The task ▸
Only the lines from the one containing "Ltac word_size := first" through the last line of the listing are to be given again, exactly as they appear.

Exercise data ▸
(** [scoreMap], keyed like [filesByRun]. *)
Definition scoreMap (filesByRun : OrderedMap (list FileResultRow.t))
  : OrderedMap (gmap jsstring float) :=
  fold_left (fun map entry => Map_set map entry.1 (fileScoresOf entry.2)) filesByRun [].

Module HeatCell.
Record t := { text : jsstring; background : jsstring; fontWeight : Z }.
End HeatCell.

(** One [<td>] of the heatmap. *)
Definition heatCell (scores : option (gmap jsstring float)) (fid : jsstring)
  (isDark : bool) : HeatCell.t :=
  match scores ≫= (fun inner => inner !! fid) with
  | Some score =>
      {| HeatCell.text := toString (Math_round (score * 100));
         HeatCell.background := scoreColor score isDark;
         HeatCell.fontWeight := if PrimFloat.leb 1 score then 600 else 400 |}
  | None =>
      {| HeatCell.text := dash; HeatCell.background := str "transparent";
         HeatCell.fontWeight := 400 |}
  end.

Module Heatmap.
(** The header of file ids and one row per run: its label and cells. *)
Record t := { header : list jsstring; rows : list (jsstring * list HeatCell.t) }.
End Heatmap.

(** [None] is the [null] returned when there is no file id at all. *)
Definition PerFileHeatmap (runs : list RunRow.t)
  (filesByRun : OrderedMap (list FileResultRow.t)) (isDark : bool)
  : option Heatmap.t :=
  let fileIds := allFileIds filesByRun in
  if (length fileIds =? 0)%nat then None
  else
    let scoreMap := scoreMap filesByRun in
    Some {| Heatmap.header := fileIds;
            Heatmap.rows :=
              map (fun run =>
                     let scores := Map_get scoreMap (RunRow.id run) in
                     (getLabel run,
                      map (fun fid => heatCell scores fid isDark) fileIds))
                runs |}.

(** The heatmap section of [ComparisonCharts] once the file scores have
    arrived: [filesByRun.size > 0 && <PerFileHeatmap ... />]. *)
Definition heatmapSection (runs : list RunRow.t)
  (allScores : list (jsstring * list FileResultRow.t)) (isDark : bool)
  : option Heatmap.t :=
  let filesByRun := selectFileScores runs allScores in
  if (0 <? length filesByRun)%nat then PerFileHeatmap runs filesByRun isDark
  else None.

(** *** The heatmap section from one render to the next

    [PerFileHeatmap] calls its second [useMemo] after the early return,
    so it runs one hook when it returns [null] and two when it renders
    the table.  The section keeps the instance in place as long as
    [filesByRun.size > 0], and React throws when an instance runs a
    different number of hooks than in its previous render. *)

Module HeatmapInstance.
(** What the previous render left at the place of [<PerFileHeatmap>]. *)
Inductive t :=
| absent          (* nothing: first render, or the section was not rendered *)
| returnedNull    (* an instance that ran one hook *)
| renderedTable.  (* an instance that ran two hooks *)
End HeatmapInstance.
Lemma remove_list_walk_witness :
  (list_walk 8 (heap_fuel 8 heap_two_freed) (list_head heap_two_freed) heap_two_freed
     = Ok ([4256] ++ 4160 :: 4352 :: [4120]) heap_two_freed /\
   List.NoDup ([4256] ++ 4160 :: 4352 :: [4120]) /\
   nodes_apart 8 ([4256] ++ 4160 :: 4352 :: [4120]) /\
   load 8 4160 heap_two_freed = Some (List.last [4256] 0) /\
   valid_addr 8 4352 heap_two_freed = true) /\
  exists s', remove_list 8 4160 heap_two_freed = Ok tt s' /\
             list_walk 8 (heap_fuel 8 heap_two_freed) (list_head s') s'
             = Ok ([4256] ++ 4352 :: [4120]) s'.
Proof.
  assert (Hnd : List.NoDup ([4256] ++ 4160 :: 4352 :: [4120])).
  { cbn. repeat constructor; cbn; intros H;
      repeat (destruct H as [H | H]; [discriminate H |]); exact H. }
  assert (A : nodes_apart 8 ([4256] ++ 4160 :: 4352 :: [4120])).
  { unfold nodes_apart. change (DSIZE 8) with 16.
    change (2 ^ wbits 8) with 18446744073709551616.
    split; [intros x Hx | intros x y Hx Hy Hne].
    - destruct Hx as [<- | [<- | [<- | [<- | []]]]]; lia.
    - destruct Hx as [<- | [<- | [<- | [<- | []]]]];
        destruct Hy as [<- | [<- | [<- | [<- | []]]]]; lia. }
  assert (E : list_walk 8 (heap_fuel 8 heap_two_freed) (list_head heap_two_freed)
                heap_two_freed
              = Ok ([4256] ++ 4160 :: 4352 :: [4120]) heap_two_freed) by eval_fact.
  assert (Hp : load 8 4160 heap_two_freed = Some (List.last [4256] 0)) by eval_fact.
  assert (V : valid_addr 8 4352 heap_two_freed = true) by eval_fact.
  split; [split; [exact E | split; [exact Hnd | split; [exact A | split; [exact Hp | exact V]]]] |].
  exact (remove_list_walk 8 _ _ [4256] 4160 4352 [4120] (or_intror eq_refl) E Hnd A Hp V).
Defined.

(** * The allocator on a heap with symbolic addresses

    The properties below hold for every word size, every start address of
    the heap and every request size in their range.  Their proofs run the
    code on a heap written as the sequence of stores made so far; the
    tactics of this part take one step of the program at a time and
    discharge the address arithmetic the step needs. *)

Lemma wrap_small W x : 0 <= x < 2 ^ wbits W -> wrap W x = x.
Proof. intros H. unfold wrap. now apply Z.mod_small. Qed.

Lemma valid_mk W p m lo brk mx hl lh :
  lo <= p /\ p + W <= brk /\ p mod W = 0 ->
  valid_addr W p (mkState m lo brk mx hl lh) = true.
Proof.
  intros (H1 & H2 & H3). unfold valid_addr. cbn [mem_lo mem_brk].
  apply andb_true_intro; split; [apply andb_true_intro; split |].
  - now apply Z.leb_le.
  - now apply Z.leb_le.
  - now apply Z.eqb_eq.
Qed.

Lemma PUT_mk W p v m lo brk mx hl lh :
  lo <= p /\ p + W <= brk /\ p mod W = 0 ->
  PUT W p v (mkState m lo brk mx hl lh) = Ok tt (mkState (<[p := v]> m) lo brk mx hl lh).
Proof. intros H. unfold PUT. now rewrite valid_mk. Qed.

Lemma load_mk W p m lo brk mx hl lh :
  lo <= p /\ p + W <= brk /\ p mod W = 0 ->
  load W p (mkState m lo brk mx hl lh) = Some (default 0 (m !! p)).
Proof. intros H. unfold load. now rewrite valid_mk. Qed.

Lemma mem_sbrk_mk_ok W incr m lo brk mx hl lh :
  brk + incr <= mx ->
  mem_sbrk W incr (mkState m lo brk mx hl lh) = Ok brk (mkState m lo (brk + incr) mx hl lh).
Proof.
  intros H. unfold mem_sbrk. cbn [mem_brk mem_max].
  destruct (brk + incr <=? mx) eqn:E; [reflexivity | apply Z.leb_gt in E; lia].
Qed.

Lemma mem_sbrk_mk_fail W incr m lo brk mx hl lh :
  mx < brk + incr ->
  mem_sbrk W incr (mkState m lo brk mx hl lh) = Ok (wrap W (-1)) (mkState m lo brk mx hl lh).
Proof.
  intros H. unfold mem_sbrk. cbn [mem_brk mem_max].
  destruct (brk + incr <=? mx) eqn:E; [apply Z.leb_le in E; lia | reflexivity].
Qed.

Lemma bind_get_list_head_mk {B} (k : Z -> M B) m lo brk mx hl lh :
  bind get_list_head k (mkState m lo brk mx hl lh) = k lh (mkState m lo brk mx hl lh).
Proof. reflexivity. Qed.

Lemma bind_get_heap_listp_mk {B} (k : Z -> M B) m lo brk mx hl lh :
  bind get_heap_listp k (mkState m lo brk mx hl lh) = k hl (mkState m lo brk mx hl lh).
Proof. reflexivity. Qed.

Lemma bind_put_list_head_mk {B} p (k : unit -> M B) m lo brk mx hl lh :
  bind (put_list_head p) k (mkState m lo brk mx hl lh) = k tt (mkState m lo brk mx hl p).
Proof. reflexivity. Qed.

Lemma bind_put_heap_listp_mk {B} p (k : unit -> M B) m lo brk mx hl lh :
  bind (put_heap_listp p) k (mkState m lo brk mx hl lh) = k tt (mkState m lo brk mx p lh).
Proof. reflexivity. Qed.

Lemma alloc_of_size W n : W = 4 \/ W = 8 -> is_size W n -> alloc_of n = 0.
Proof.
  intros HW [Hr Hm]. unfold alloc_of.
  change 1 with (Z.ones 1). rewrite Z.land_ones by lia. change (2 ^ 1) with 2.
  w_lia HW.
Qed.

Lemma lookup_insert_same (m : gmap Z Z) k k' v : k = k' -> <[k := v]> m !! k' = Some v.
Proof. intros ->. apply lookup_insert_eq. Qed.

Lemma insert_eq (m m' : gmap Z Z) k k' v v' :
  k = k' -> v = v' -> m = m' -> <[k := v]> m = <[k' := v']> m'.
Proof. now intros -> -> ->. Qed.

Ltac word_size := first [left; reflexivity | right; reflexivity].

Lemma to_int_small x : 0 <= x < 2 ^ 31 -> to_int x = x.
Proof.
  intros H. unfold to_int. rewrite Z.mod_small by lia.
  destruct (x <? 2 ^ 31) eqn:E; [reflexivity | apply Z.ltb_ge in E; lia].
Qed.

(** An address is a word of the heap. *)
Ltac in_heap_side := unfold DSIZE; Z.div_mod_to_equations; lia.

(** Side conditions: linear facts about addresses, with the wrap-around
    and the alignment unfolded when needed. *)
Ltac side :=
  lazymatch goal with
  | |- _ mod _ = 0 => unfold DSIZE; Z.div_mod_to_equations; lia
  | |- _ =>
      first [ assumption
            | reflexivity
            | unfold wrap, DSIZE;
              change (2 ^ wbits 8) with 18446744073709551616;
              change (2 ^ wbits 4) with 4294967296;
              first [ lia | Z.div_mod_to_equations; lia ] ]
  end.

Lemma multiple_of W x : W <> 0 -> x mod W = 0 -> exists k, x = W * k.
Proof. intros HW H. exists (x / W). now apply Z_div_exact_full_2. Qed.

Lemma is_size_multiple W n :
  W = 4 \/ W = 8 -> is_size W n -> 0 <= n < 2 ^ wbits W /\ exists k, n = 2 * W * k.
Proof.
  intros HW [Hr Hm]. split; [exact Hr |].
  apply multiple_of; [destruct HW; subst; discriminate | exact Hm].
Qed.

Response for this exercise ▸
Ltac word_size := first [left; reflexivity | right; reflexivity].

Lemma to_int_small x : 0 <= x < 2 ^ 31 -> to_int x = x.
Proof.
  intros H. unfold to_int. rewrite Z.mod_small by lia.
  destruct (x <? 2 ^ 31) eqn:E; [reflexivity | apply Z.ltb_ge in E; lia].
Qed.

(** An address is a word of the heap. *)
Ltac in_heap_side := unfold DSIZE; Z.div_mod_to_equations; lia.

(** Side conditions: linear facts about addresses, with the wrap-around
    and the alignment unfolded when needed. *)
Ltac side :=
  lazymatch goal with
  | |- _ mod _ = 0 => unfold DSIZE; Z.div_mod_to_equations; lia
  | |- _ =>
      first [ assumption
            | reflexivity
            | unfold wrap, DSIZE;
              change (2 ^ wbits 8) with 18446744073709551616;
              change (2 ^ wbits 4) with 4294967296;
              first [ lia | Z.div_mod_to_equations; lia ] ]
  end.

Lemma multiple_of W x : W <> 0 -> x mod W = 0 -> exists k, x = W * k.
Proof. intros HW H. exists (x / W). now apply Z_div_exact_full_2. Qed.

Lemma is_size_multiple W n :
  W = 4 \/ W = 8 -> is_size W n -> 0 <= n < 2 ^ wbits W /\ exists k, n = 2 * W * k.
Proof.
  intros HW [Hr Hm]. split; [exact Hr |].
  apply multiple_of; [destruct HW; subst; discriminate | exact Hm].
Qed.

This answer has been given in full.